■ Work task
Scan the material for the word "InvalidScanKey", and copy each line where it shows up.

• • • •

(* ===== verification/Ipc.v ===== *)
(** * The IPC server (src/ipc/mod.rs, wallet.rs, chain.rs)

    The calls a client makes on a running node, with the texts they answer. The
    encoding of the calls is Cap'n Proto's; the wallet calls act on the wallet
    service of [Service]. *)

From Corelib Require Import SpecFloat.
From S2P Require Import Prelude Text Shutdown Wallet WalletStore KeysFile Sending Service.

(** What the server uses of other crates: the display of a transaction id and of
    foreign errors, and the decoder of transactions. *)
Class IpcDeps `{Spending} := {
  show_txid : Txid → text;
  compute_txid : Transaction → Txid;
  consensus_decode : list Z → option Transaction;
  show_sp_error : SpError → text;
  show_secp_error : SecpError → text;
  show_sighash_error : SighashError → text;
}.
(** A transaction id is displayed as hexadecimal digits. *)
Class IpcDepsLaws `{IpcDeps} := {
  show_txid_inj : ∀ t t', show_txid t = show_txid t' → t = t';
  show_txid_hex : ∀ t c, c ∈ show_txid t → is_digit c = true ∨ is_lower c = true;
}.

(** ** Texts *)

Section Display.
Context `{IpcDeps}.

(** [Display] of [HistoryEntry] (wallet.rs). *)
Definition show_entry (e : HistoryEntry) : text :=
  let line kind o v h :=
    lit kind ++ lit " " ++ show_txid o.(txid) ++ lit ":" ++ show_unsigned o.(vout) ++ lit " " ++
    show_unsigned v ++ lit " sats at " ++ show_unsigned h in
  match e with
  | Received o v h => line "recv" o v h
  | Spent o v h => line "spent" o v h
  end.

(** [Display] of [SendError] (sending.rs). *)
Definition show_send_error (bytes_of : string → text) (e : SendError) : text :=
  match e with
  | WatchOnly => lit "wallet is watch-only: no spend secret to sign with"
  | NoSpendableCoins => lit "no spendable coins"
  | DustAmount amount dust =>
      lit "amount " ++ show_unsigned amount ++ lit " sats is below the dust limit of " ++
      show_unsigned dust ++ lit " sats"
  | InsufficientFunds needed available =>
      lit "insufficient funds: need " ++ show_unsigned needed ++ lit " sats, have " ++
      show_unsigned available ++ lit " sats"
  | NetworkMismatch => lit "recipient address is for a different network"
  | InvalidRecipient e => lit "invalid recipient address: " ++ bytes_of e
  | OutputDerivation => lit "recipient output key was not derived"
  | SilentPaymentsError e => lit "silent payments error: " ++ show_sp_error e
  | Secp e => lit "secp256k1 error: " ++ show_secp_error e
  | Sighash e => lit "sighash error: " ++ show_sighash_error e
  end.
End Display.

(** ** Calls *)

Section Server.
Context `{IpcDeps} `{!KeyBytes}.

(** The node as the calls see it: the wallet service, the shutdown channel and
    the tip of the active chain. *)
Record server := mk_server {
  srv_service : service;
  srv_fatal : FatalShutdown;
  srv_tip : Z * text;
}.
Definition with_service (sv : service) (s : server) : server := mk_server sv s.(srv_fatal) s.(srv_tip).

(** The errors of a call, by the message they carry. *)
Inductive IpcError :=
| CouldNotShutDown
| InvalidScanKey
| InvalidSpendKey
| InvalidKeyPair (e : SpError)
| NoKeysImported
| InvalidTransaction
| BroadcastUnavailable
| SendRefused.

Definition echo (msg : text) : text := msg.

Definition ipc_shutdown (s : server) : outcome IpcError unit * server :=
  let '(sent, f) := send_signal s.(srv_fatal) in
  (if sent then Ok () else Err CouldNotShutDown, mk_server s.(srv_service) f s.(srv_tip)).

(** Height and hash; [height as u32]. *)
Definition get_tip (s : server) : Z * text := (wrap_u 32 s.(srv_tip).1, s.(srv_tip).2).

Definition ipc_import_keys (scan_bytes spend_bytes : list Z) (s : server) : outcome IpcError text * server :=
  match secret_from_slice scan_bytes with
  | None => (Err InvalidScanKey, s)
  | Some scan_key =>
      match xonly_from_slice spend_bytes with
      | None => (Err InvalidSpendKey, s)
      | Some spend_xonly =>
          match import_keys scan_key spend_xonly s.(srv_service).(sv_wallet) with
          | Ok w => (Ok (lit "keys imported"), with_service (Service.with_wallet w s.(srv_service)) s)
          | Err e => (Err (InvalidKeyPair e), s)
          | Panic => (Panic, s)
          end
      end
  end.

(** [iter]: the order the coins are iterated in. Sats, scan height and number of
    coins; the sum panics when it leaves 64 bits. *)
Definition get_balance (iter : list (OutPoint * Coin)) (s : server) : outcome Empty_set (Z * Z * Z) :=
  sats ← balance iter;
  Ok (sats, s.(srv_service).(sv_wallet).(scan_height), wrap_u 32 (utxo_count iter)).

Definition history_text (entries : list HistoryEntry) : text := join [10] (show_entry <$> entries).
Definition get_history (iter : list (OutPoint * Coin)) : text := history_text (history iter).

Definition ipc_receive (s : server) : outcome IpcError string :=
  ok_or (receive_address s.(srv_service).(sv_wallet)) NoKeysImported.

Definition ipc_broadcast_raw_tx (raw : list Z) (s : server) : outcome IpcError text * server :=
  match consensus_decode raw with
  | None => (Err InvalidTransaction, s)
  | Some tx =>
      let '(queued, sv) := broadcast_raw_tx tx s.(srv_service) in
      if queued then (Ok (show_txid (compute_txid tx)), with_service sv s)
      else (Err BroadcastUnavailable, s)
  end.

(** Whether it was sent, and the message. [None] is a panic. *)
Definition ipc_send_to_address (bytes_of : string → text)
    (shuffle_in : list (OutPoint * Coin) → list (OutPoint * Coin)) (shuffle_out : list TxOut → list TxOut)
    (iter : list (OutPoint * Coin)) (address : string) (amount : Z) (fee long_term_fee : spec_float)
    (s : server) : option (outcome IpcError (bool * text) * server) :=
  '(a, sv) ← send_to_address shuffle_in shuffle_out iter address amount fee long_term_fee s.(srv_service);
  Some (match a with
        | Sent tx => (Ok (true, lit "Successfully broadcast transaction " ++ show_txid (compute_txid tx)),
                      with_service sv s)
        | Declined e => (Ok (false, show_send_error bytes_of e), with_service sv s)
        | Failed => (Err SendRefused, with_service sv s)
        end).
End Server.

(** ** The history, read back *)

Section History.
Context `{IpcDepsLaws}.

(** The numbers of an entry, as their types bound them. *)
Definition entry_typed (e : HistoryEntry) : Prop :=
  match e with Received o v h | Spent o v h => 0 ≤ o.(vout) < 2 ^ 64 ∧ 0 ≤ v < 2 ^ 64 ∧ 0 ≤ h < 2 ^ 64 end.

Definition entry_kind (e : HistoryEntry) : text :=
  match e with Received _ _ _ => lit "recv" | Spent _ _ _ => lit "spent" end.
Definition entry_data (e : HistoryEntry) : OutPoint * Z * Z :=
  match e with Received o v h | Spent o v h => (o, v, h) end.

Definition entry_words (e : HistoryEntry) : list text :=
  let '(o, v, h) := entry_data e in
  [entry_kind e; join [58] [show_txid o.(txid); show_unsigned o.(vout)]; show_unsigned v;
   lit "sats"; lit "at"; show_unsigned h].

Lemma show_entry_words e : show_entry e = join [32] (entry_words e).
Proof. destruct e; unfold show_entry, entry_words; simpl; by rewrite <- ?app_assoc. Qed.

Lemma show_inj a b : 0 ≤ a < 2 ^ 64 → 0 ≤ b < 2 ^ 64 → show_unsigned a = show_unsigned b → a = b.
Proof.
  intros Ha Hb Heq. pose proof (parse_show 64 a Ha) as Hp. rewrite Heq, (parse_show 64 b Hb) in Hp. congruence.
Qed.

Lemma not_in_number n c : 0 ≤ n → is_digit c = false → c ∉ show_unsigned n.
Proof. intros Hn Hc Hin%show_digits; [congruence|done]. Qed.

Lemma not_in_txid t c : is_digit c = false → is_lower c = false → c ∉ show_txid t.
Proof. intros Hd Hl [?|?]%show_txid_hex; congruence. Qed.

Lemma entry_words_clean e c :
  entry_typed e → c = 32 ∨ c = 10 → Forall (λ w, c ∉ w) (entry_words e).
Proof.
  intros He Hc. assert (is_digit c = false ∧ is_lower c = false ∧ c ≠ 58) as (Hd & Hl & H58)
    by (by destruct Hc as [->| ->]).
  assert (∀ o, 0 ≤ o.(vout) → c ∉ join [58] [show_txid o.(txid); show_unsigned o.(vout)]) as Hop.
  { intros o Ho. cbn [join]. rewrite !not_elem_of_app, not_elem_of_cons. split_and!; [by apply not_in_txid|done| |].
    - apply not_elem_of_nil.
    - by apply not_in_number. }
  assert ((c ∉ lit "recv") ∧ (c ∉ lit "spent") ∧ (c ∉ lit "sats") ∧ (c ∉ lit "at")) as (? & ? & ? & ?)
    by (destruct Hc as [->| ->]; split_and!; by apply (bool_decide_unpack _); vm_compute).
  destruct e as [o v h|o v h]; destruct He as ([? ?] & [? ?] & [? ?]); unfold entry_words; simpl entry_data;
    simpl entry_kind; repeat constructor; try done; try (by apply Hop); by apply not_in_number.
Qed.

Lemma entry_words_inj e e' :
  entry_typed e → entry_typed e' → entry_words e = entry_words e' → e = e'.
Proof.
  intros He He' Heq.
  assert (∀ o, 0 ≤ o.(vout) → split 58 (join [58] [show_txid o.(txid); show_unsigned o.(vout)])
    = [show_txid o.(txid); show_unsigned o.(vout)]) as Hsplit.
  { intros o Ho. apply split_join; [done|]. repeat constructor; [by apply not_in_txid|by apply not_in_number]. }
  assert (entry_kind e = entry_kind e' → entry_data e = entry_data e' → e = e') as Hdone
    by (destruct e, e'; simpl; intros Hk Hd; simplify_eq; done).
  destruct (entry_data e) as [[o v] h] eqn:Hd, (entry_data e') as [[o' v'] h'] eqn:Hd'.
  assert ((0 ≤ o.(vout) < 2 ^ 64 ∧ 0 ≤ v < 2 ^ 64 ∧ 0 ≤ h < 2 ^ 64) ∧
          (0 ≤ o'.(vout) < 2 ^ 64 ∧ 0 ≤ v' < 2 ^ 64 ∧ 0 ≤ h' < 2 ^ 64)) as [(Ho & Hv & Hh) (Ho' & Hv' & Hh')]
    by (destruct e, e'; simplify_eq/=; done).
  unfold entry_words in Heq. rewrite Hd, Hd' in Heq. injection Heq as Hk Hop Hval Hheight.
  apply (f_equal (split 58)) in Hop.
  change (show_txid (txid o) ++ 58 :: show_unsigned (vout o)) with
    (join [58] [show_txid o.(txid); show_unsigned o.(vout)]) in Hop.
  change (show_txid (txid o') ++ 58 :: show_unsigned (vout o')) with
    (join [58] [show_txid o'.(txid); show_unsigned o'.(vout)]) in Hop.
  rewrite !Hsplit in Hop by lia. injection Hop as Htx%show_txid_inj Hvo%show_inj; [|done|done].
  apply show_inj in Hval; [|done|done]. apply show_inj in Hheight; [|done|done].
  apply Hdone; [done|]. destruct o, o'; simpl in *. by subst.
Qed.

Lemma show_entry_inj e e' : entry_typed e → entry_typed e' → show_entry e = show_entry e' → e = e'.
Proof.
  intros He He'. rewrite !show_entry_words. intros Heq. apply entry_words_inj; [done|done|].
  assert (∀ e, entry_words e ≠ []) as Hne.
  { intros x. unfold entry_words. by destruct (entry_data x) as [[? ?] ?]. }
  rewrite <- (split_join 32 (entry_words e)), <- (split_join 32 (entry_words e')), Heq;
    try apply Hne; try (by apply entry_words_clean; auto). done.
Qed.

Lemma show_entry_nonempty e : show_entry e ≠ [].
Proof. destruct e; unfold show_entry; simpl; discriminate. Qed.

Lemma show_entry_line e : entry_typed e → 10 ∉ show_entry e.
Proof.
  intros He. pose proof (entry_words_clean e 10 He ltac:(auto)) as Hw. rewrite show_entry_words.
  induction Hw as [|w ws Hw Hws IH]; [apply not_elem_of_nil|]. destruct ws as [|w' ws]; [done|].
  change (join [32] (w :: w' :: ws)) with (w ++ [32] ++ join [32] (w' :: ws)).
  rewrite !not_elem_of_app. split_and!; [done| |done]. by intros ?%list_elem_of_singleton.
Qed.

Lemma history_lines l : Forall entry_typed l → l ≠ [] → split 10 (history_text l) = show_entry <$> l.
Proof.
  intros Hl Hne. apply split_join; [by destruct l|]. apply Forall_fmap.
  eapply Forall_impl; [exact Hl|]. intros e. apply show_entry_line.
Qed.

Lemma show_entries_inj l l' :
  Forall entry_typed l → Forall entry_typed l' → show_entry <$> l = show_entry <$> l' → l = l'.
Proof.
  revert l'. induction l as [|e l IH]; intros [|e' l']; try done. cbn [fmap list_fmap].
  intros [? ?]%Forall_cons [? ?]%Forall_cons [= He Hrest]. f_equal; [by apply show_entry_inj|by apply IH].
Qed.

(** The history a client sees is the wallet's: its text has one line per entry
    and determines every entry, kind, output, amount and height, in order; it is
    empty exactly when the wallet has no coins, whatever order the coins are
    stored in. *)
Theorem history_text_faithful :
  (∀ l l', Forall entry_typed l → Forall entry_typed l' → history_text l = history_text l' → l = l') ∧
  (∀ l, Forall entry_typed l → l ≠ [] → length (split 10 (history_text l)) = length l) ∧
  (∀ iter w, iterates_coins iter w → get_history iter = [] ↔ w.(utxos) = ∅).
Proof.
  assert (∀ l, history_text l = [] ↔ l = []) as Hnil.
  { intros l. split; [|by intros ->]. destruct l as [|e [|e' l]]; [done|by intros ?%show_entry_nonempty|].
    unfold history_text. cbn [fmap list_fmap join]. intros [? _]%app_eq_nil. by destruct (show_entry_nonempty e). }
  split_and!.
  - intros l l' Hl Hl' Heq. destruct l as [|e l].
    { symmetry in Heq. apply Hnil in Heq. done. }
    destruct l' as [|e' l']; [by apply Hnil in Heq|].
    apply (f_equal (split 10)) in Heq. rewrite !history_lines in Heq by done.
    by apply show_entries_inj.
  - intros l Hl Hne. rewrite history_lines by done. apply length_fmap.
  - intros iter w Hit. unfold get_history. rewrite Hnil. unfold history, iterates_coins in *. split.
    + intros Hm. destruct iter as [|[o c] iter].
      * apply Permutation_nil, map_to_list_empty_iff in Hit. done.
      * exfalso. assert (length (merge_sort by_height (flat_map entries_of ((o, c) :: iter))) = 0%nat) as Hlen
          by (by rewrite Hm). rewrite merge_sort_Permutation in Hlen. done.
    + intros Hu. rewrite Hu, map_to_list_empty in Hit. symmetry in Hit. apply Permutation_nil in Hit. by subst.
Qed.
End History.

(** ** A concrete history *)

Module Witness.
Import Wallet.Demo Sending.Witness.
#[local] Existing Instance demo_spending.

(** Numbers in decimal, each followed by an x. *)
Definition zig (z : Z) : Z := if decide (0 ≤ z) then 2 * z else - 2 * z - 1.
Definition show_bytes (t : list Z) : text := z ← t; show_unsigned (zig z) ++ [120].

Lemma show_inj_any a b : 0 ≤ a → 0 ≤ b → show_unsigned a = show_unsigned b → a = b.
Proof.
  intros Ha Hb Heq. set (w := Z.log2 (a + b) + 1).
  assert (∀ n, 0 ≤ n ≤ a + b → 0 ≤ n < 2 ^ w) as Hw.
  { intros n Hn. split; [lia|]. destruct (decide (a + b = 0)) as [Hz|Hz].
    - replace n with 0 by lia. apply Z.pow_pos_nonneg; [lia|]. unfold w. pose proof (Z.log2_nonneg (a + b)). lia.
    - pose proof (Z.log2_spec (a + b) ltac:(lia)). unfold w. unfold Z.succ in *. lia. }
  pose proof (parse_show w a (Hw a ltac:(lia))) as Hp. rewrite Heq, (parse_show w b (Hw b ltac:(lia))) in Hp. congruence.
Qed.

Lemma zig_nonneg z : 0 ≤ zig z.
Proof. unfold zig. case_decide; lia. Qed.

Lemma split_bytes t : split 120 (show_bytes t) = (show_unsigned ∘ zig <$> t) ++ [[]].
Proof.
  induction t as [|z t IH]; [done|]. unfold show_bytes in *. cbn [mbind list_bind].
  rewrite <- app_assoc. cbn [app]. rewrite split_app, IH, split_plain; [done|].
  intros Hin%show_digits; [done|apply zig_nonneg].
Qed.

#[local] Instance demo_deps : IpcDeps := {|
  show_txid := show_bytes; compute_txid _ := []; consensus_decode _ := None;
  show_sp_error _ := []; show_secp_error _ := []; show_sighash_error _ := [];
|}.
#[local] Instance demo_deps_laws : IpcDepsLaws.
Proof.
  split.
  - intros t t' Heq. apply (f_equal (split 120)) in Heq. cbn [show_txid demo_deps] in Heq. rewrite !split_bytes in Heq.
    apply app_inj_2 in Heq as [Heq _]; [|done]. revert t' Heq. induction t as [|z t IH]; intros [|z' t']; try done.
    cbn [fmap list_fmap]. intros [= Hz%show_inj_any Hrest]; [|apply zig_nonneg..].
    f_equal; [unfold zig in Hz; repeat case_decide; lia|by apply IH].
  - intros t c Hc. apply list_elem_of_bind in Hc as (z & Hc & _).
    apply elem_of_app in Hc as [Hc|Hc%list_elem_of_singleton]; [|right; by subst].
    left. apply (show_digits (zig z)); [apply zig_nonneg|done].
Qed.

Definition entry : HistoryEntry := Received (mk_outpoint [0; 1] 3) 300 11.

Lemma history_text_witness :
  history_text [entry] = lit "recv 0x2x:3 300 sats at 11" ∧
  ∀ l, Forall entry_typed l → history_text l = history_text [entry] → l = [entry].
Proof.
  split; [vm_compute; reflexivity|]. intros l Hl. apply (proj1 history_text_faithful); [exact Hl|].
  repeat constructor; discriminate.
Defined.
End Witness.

• • • •

■ Solution
| InvalidScanKey
  | None => (Err InvalidScanKey, s)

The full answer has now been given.